Another area that states are likely to be at odds over is mail-order prescriptions for prescription drugs, noted Donley, the law professor. Patients can meet with a doctor online and then receive their medication, which has been approved by the Food and Drug Administration.

Donley and her coauthors have argued that the Biden administration should challenge state laws that restrict access to mifepristone, on the grounds that they are preempted by federal law.  

Democratic Governors Respond

On Tuesday, 17 Democratic governors encouraged the U.S. Senate to pass a federal law guaranteeing the right to abortion, which would largely take matter of out of state hands. But there does not appear to be sufficient support in the evenly divided Senate for that measure to pass.
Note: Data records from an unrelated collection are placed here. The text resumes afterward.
(** [_valid_owned_row] *)
Definition _valid_owned_row (v : json) : bool :=
  match v with
  | JObj d =>
    match obj_get d "name" with
    | JStr name =>
      OWNED_NAME_RE name && (String.length name <=? 72)%nat
      && _ARTIFACT_ID_RE (to_str (default (JStr "") (dget d "artifact_id")))
      && bool_decide (obj_get d "manifest_name" = JStr (partition_dot name).2)
      && any_text (default (JStr "") (dget d "version"))
      && _valid_owned_source (obj_get d "source")
    | _ => false
    end
  | _ => false
  end.

(** [_valid_owned_doc] *)
Definition _valid_owned_doc (v : json) : bool :=
  match v with
  | JObj d =>
    py_eq (obj_get d "schema_version") (JInt 1)
    && match obj_get d "component_source" with JObj _ => true | _ => false end
    && match obj_get d "plugins" with JList l => forallb _valid_owned_row l | _ => false end
  | _ => false
  end.

(** An unreadable or invalid sidecar raises [OwnedPluginsSidecarError], a
    [ValueError]. *)
Definition read_owned_plugins (p : path) : FsM (option json) :=
  let* s := get in
  if negb (is_file p s) then mret None
  else
    let* doc := try_except (read_yaml p)
      (λ e, match e with OSError | YAMLError => Some (raise ValueError) | _ => None end) in
    if _valid_owned_doc doc then mret (Some doc) else raise ValueError.
End text.

(** ** Personas that a role accepts *)

Definition IMAGE_DEFAULT_PERSONA_BY_SLOT : list (string * string) :=
  [("assistant", "casa/ellen@0.1.0"); ("butler", "casa/tina@0.1.0"); ("concierge", "casa/gary@0.1.0")].

(** [_semver_tuple] *)
Fixpoint split_dots (s seg : string) : list string :=
  match s with
  | EmptyString => [string_rev seg]
  | String c s' =>
    if char_in "." c then string_rev seg :: split_dots s' "" else split_dots s' (String c seg)
  end.
Definition _semver_tuple (value : string) : outcome (Z * Z * Z) :=
  match split_dots value "" with
  | [a; b; c] =>
    match py_int a, py_int b, py_int c with
    | Some a, Some b, Some c => Ok (a, b, c)
    | _, _, _ => Raise ValueError
    end
  | _ => Raise ValueError
  end.

Definition semver_le (a b : Z * Z * Z) : bool :=
  let '(a1, a2, a3) := a in let '(b1, b2, b3) := b in
  (a1 <? b1) || ((a1 =? b1) && ((a2 <? b2) || ((a2 =? b2) && (a3 <=? b3)))).

(** [\d+\.\d+\.\d+], and what is left. *)
Definition version_prefix (s : string) : option (string * string) :=
  let '(a, r) := span (λ c, digit c || char_in "." c) s in
  match split_dots a "" with
  | [x; y; z] => if str_true x && str_true y && str_true z then Some (a, r) else None
  | _ => None
  end.

Fixpoint skip_space (s : string) : string :=
  match s with String c s' => if py_space c then skip_space s' else s | EmptyString => "" end.

(** [_RANGE_RE.match]: the namespace, the slug pattern and the two bounds. *)
Definition _RANGE_RE (s : string) : option (string * string * string * string) :=
  let '(ns, r) := span (λ c, slug_char c || char_in "." c) s in
  match namespace_part s, after_prefix "/" r with
  | Some _, Some r =>
    match r with
    | String c r' =>
      if lower_alnum c || char_in "*" c then
        let '(sl, r'') := span slug_char r' in
        match after_prefix "@>=" r'' ≫= version_prefix with
        | Some (low, r3) =>
          match after_prefix "<" (skip_space r3) ≫= version_prefix with
          | Some (high, r4) => if at_end r4 then Some (ns, String c sl, low, high) else None
          | None => None
          end
        | None => None
        end
      else None
    | EmptyString => None
    end
  | _, _ => None
  end.

(** [pattern.partition("/")] *)
Definition partition_slash (s : string) : string * string :=
  let '(a, b) := span (λ c, negb (char_in "/" c)) s in (a, default "" (after_prefix "/" b)).

(** One entry of the list: does it accept the persona? *)
Definition entry_accepts (persona : PersonaPack) (entry : json) : outcome bool :=
  match entry with
  | JStr e =>
    if bool_decide (e = pk_id persona +:+ "@" +:+ pk_version persona) then Ok true
    else
      match _RANGE_RE e with
      | None => Ok false
      | Some (ns, slug_pattern, low, high) =>
        let '(pns, pslug) := partition_slash (pk_id persona) in
        if negb (bool_decide (ns = pns))
           || (negb (bool_decide (slug_pattern = "*")) && negb (bool_decide (slug_pattern = pslug)))
        then Ok false
        else
          let* lo := _semver_tuple low in
          let* hi := _semver_tuple high in
          let* v := _semver_tuple (pk_version persona) in
          Ok (semver_le lo v && negb (semver_le hi v))
      end
  | _ => Raise TypeError
  end.

Fixpoint some_accepts (persona : PersonaPack) (l : list json) : outcome bool :=
  match l with
  | [] => Ok false
  | e :: rest => let* ok := entry_accepts persona e in if ok : bool then Ok true else some_accepts persona rest
  end.

(** [check_persona_requirements] *)
Definition check_persona_requirements (role : row) (persona : PersonaPack) : outcome unit :=
  match json_or (default (JObj []) (dget role "persona")) (JObj []) with
  | JObj block =>
    if bool_decide (obj_get block "policy" = JStr "forbidden") then Ok tt
    else
      let* l := json_iter_or_empty (obj_get block "compatibility") in
      let* ok := some_accepts persona l in
      if ok : bool then Ok tt else Raise ValueError
  | _ => Raise AttributeError
  end.

(** ** Reconciliation of a resident at boot *)

Section reconcile.
(** The persona loaders and the compile check of the caller. *)
Context (image_default_persona_loader override_persona_loader : string → outcome PersonaPack).
Context (candidate_validator : option (PersonaPack → BindingRecord → outcome unit)).
Context (role : RoleSlot) (dir : path).

(** The persona of the candidate, its binding and its root. *)
Definition candidate_for (source_binding : option BindingRecord)
    : outcome (PersonaPack * BindingRecord * option string) :=
  match source_binding with
  | Some b =>
    if bool_decide (mode b = "override") then
      let* persona := override_persona_loader (persona_id b +:+ "@" +:+ persona_version b) in
      let* _ := fail_when (negb (bool_decide (pk_sum persona = persona_checksum b))) ValueError in
      let* cand := materialize_override_binding role persona (override_source b) [] EMPTY_CONFIG_DIGEST in
      Ok (persona, cand, override_source cand)
    else
      let* default_ref := match dget IMAGE_DEFAULT_PERSONA_BY_SLOT (slot role) with
                          | Some r => Ok r | None => Raise KeyError end in
      let* persona := image_default_persona_loader default_ref in
      let* cand := materialize_image_default_binding role persona default_ref in
      Ok (persona, cand, image_default_root cand)
  | None =>
    let* default_ref := match dget IMAGE_DEFAULT_PERSONA_BY_SLOT (slot role) with
                        | Some r => Ok r | None => Raise KeyError end in
    let* persona := image_default_persona_loader default_ref in
    let* cand := materialize_image_default_binding role persona default_ref in
    Ok (persona, cand, image_default_root cand)
  end.

(** [str(exc)], the reason of a discard. *)
Context (str_exc : exn → string).

(** The persona that the role tracks: a staged selection wins, then an override that is
    active. *)
Definition source_of (act staged : option InstanceTuple) : option BindingRecord :=
  match staged, act with
  | Some t, _ => Some (binding t)
  | None, Some a => if bool_decide (mode (binding a) = "override") then Some (binding a) else None
  | None, None => None
  end.

(** The end of the guarded block: the candidate is checked, staged and committed. *)
Definition promote (commit : bool) (persona : PersonaPack) (cand : BindingRecord) (root : option string)
    : FsM InstanceTuple :=
  let candidate_tuple := mkTuple root cand [] (effective_config_digest cand) in
  lift (check_persona_requirements (normalized role) persona) ;;;
  lift (match candidate_validator with Some check => check persona cand | None => Ok tt end) ;;;
  if negb commit then mret candidate_tuple
  else stage_desired dir candidate_tuple ;;; commit_desired_to_active dir.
Meanwhile, state advocates that have pushed abortion restrictions for decades were encouraged by the potential that Roe could be overturned.

North Dakota and at least a dozen other states have passed “trigger laws” that will allow state officials to move forward with an abortion ban almost immediately after Roe is struck down. “Once the decision is approved by the Supreme Court [that would] allow the abortion issue to be taken back to the states, North Dakota is prepared to become an abortion-free state,'' said McKenzie McCoy, executive director of North Dakota Right to Life, the state's largest anti-abortion group.

“We’re very optimistic,” McCoy said. “We have been in this fight to protect life in North Dakota for over 50 years and this is what we were working for and praying for. … We’re excited and hopeful and we’re ready.”

Daniela Altimari is a reporter for Route Fifty based in West Hartford, Connecticut and Daniel C. Vock is a senior reporter for Route Fifty based in Washington, D.C.